Just establishing a protocol that stops cancer from spreading at all is a huge discovery.  Setting aside the desirability of an actual cure and actually halting the body’s collapse from the ravages of the disease is a very useful result as we have learned in the war on AIDS.  You do not die from AIDS today because the disease is stabilized with the cocktail.  In fact a reversal of damage is achieved and the victim is on the way to dying from old age.

Many cancer growths remain benign and if the problem is halted then they remain so.  Thus cancer therapy can resolve to identification and immediately commencing this protocol which ends the threat.  Actual removal of established cancers can be conducted as deemed safe.

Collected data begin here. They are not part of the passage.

(** Commit of a fresh node in any of the engine's stores: the CID is the
    canonical one, or the error is an external one. *)
Lemma put_canonical {T} (ns : NodeStore Eng T) (enc : T -> res (bytes * Cid)) v (h : Eng) r h' :
  NodeWorld engine_inv engine_le ns ->
  (forall b c, enc v = Ok (b, c) -> node_cid c b) ->
  (forall h1 r1 h1', Encode ns v h1 = (r1, h1') -> engine_inv h1 ->
     engine_le h1 h1' /\ engine_inv h1' /\
     match r1 with
     | Ok (b, c) => enc v = Ok (b, c) /\ len b <= MaxIndexNodeBytes
     | Err e => external e
     end) ->
  Commit ns (NewNode v) h = (r, h') -> engine_inv h ->
  engine_le h h' /\ engine_inv h' /\
  match r with
  | Ok (c, p) => c = cid_of (enc v) /\ fits (enc v) = true /\ p = mkPointer c (Some v) false
  | Err e => external e
  end.
Proof.
  intros NW Hcid Henc H HI. unfold Commit, NewNode in H. cbn [pdirty negb pval] in H.
  unfold PutNode in H.
  apply bind_run in H as [(c & h1 & Hp & H)|(e & Hp & ->)].
  - injection H as <- <-.
    apply bind_run in Hp as [([b c'] & h2 & He & Hp)|(e & He & ?)]; [|done].
    apply Henc in He as (HR & HI2 & He & Hlen); [|done].
    destruct (Hcid _ _ He) as (cv & -> & Hv & Ha).
    apply bind_run in Hp as [([] & h3 & Hq & Hp)|(e & Hq & ?)]; [|done].
    injection Hp as <- <-. apply (nw_put (ns:=ns)) in Hq as (HR3 & HI3 & _); [|done..].
    split; [by etrans|]. split; [done|]. rewrite He. split; [done|]. split; [|done]. by apply Z.leb_le.
  - apply bind_run in Hp as [([b c'] & h2 & He & Hp)|(e' & He & [= <-])];
      apply Henc in He as (HR & HI2 & He); try done. destruct He as [He _].
    destruct (Hcid _ _ He) as (cv & -> & Hv & Ha).
    apply bind_run in Hp as [([] & h3 & Hq & Hp)|(e' & Hq & [= <-])]; [done|].
    apply (nw_put (ns:=ns)) in Hq as (HR3 & HI3 & Hs); [|done..].
    split; [by etrans|]. split; [done|]. by apply store_err_external.
Qed.

Lemma engine_le_seen f (h : Eng) :
  cur (f h) = cur h -> blocks (f h) = blocks h -> cache (f h) = cache h -> engine_inv h ->
  engine_le h (f h) /\ engine_inv (f h).
Proof.
  intros Hc Hb Hca HI. split; [split; rewrite ?Hb; auto|]. unfold engine_inv. by rewrite Hca.
Qed.

Lemma seg_commit s (h : Eng) r h' :
  Commit segs (NewNode s) h = (r, h') -> engine_inv h ->
  engine_le h h' /\ engine_inv h' /\
  match r with
  | Ok (c, p) => c = seg_cid s /\ fits (EncodeSegment s) = true /\ p = mkPointer c (Some s) false
  | Err e => external e
  end.
Proof.
  apply (put_canonical segs EncodeSegment); [apply _| |].
  - intros b c (_ & _ & _ & ?)%EncodeSegment_inv. by eapply encodeNode_cid.
  - clear. intros h r h' H HI. cbn [Encode segs] in H. unfold encodeSegment in H.
    apply bind_run in H as [([b c] & h1 & He & H)|(e & He & ->)]; injection He as He <-.
    2: { split; [done|]. split; [done|]. by eapply EncodeSegment_err. }
    apply bind_run in H as [([] & h1 & Hm & H)|(e & Hm & ->)]; [|done]. injection Hm as <-.
    destruct (engine_le_seen (set_segmentEncodedBytes (len b)) h) as [HR1 HI1]; try done.
    apply bind_run in H as [([] & h2 & Ha & H)|(e & Ha & ->)];
      apply admit_run in Ha as (HR2 & HI2 & Ha); try done.
    + injection H as <- <-. split; [by etrans|]. done.
    + split; [by etrans|]. done.
Qed.

Lemma dir_commit kids (h : Eng) r h' :
  Commit dirs (NewNode (mkDirNode kids)) h = (r, h') -> engine_inv h ->
  engine_le h h' /\ engine_inv h' /\
  match r with Ok (c, _) => c = dir_cid kids | Err e => external e end.
Proof.
  intros H HI.
  apply (put_canonical dirs EncodeDirNode) in H as (? & ? & Hr); [|apply _| | |done].
  - split; [done|]. split; [done|]. destruct r as [[c p]|]; [|done]. by destruct Hr.
  - intros b c. unfold EncodeDirNode. simpl. apply encodeNode_cid.
  - clear. intros h r h' H HI. cbn [Encode dirs] in H. unfold encodeDirNode in H.
    apply bind_run in H as [([b c] & h1 & He & H)|(e & He & ->)]; injection He as He <-.
    2: { split; [done|]. split; [done|]. unfold EncodeDirNode in He. simpl in He. by eapply encodeNode_err. }
    apply bind_run in H as [([] & h2 & Ha & H)|(e & Ha & ->)];
      apply admit_run in Ha as (HR2 & HI2 & Ha); try done.
    by injection H as <- <-.
Qed.

Lemma head_commit x (h : Eng) r h' :
  Commit heads (NewNode x) h = (r, h') -> engine_inv h ->
  engine_le h h' /\ engine_inv h' /\
  match r with
  | Ok (c, _) => c = head_cid x /\ fits (EncodeHead x) = true
  | Err e => external e
  end.
Proof.
  intros H HI.
  apply (put_canonical heads EncodeHead) in H as (? & ? & Hr); [|apply _| | |done].
  - split; [done|]. split; [done|]. destruct r as [[c p]|]; [|done]. by destruct Hr as (? & ? & ?).
  - intros b c (_ & _ & _ & _ & _ & _ & ?)%EncodeHead_inv. by eapply encodeNode_cid.
  - clear. intros h r h' H HI. cbn [Encode heads] in H. unfold encodeHead in H.
    apply bind_run in H as [([b c] & h1 & He & H)|(e & He & ->)]; injection He as He <-.
    2: { split; [done|]. split; [done|]. by eapply EncodeHead_err. }
    apply bind_run in H as [([] & h2 & Ha & H)|(e & Ha & ->)];
      apply admit_run in Ha as (HR2 & HI2 & Ha); try done.
    by injection H as <- <-.
Qed.

(** Publication is the only step that changes the published state, and it
    changes it to the state it was given, under its canonical root. *)
Lemma publish_run st (h : Eng) r h' :
  publish st h = (r, h') -> engine_inv h ->
  engine_inv h' /\ keeps h h' /\
  match r with
  | Ok st' => st' = set_root (head_cid (headObject st)) st /\ cur h' = st' /\
              fits (EncodeHead (headObject st)) = true
  | Err e => cur h' = cur h /\ external e
  end.
Proof.
  unfold publish. intros H HI.
  apply bind_run in H as [([c p] & h1 & Hc & H)|(e & Hc & ->)];
    apply head_commit in Hc as (HR & HI1 & Hr); try done.
  - destruct Hr as [-> Hok].
    apply bind_run in H as [([] & h2 & Hm & H)|(e & Hm & ?)]; [|done].
    injection Hm as <-. injection H as <- <-. split; [exact HI1|].
    split; [exact (engine_le_keeps _ _ HR)|]. done.
  - split; [done|]. split; [exact (engine_le_keeps _ _ HR)|]. split; [apply HR|done].
Qed.
End World.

Dangerous growths can at least be safely reduced to good effect.  Brain tumors in particular that in clearly inoperative can be reduced through radiation to relieve the brain of the physical pressure and interference been caused that made its original presence clear.

The protocol could be even applied as a preventative measure to halt low level activity while the immune system is boosted to cleanse the body of such threats.  In short this is the first leg of a diagnostic and treatment revolution that will preserve the body cancer free throughout one’s life.

Scientists bring cancer cells back under control

A new treatment for cancer that renders malignant tumours "dormant" has been developed by scientists.

By Richard Alleyne, Science Correspondent 6:30AM GMT 13 Jan 2011

Researchers believe they have found a way of making malignant cancer cells benign, stopping them from spreading around the body and so threatening life.

The revolutionary approach works by switching back on the body's natural cancer suppressor genes that have been turned off by the disease.

While it does not reduce the tumour that is already formed it stops it spreading around the body.

The team at Nottingham University have tested the treatment on animals and have had a 100 per cent success rate and are now hoping to team up with a pharmaceutical company to develop it for humans.

The Research, published in the Journal Molecular Cancer, reveals how Dr Cinzia Allegrucci and Dr Andrew Johnson centres around reactivating tumour suppressor genes.

Ordinarily cell division is controlled by specific genes that kill or mend rogue or damaged cells.

But cancers occur when these go wrong – especially if tumour suppressor genes are for some reason turned off.

The team used a new technique that involves using proteins from salamanders that have been shown in the past to be able to switch on and off human genes.

When they were mixed with breast cancer cells, the team were amazed to find they reactivated the cancer suppression genes.

In mice given breast cancer, an injection of the proteins stopped the cancer in its tracks.
Now they want to isolate exactly what proteins were involved in "rebooting" the cells and reproduce them as a drug.

Nell Barrie, science information officer at Cancer Research UK, said: "It's becoming clear that cancer is driven not just by faulty genes but by changes in cells that help to switch genes on and off.

"This interesting new technique will shed light on how this process contributes to the disease, and further research could one day lead to new treatments that help to reverse these complex changes in cancer cells."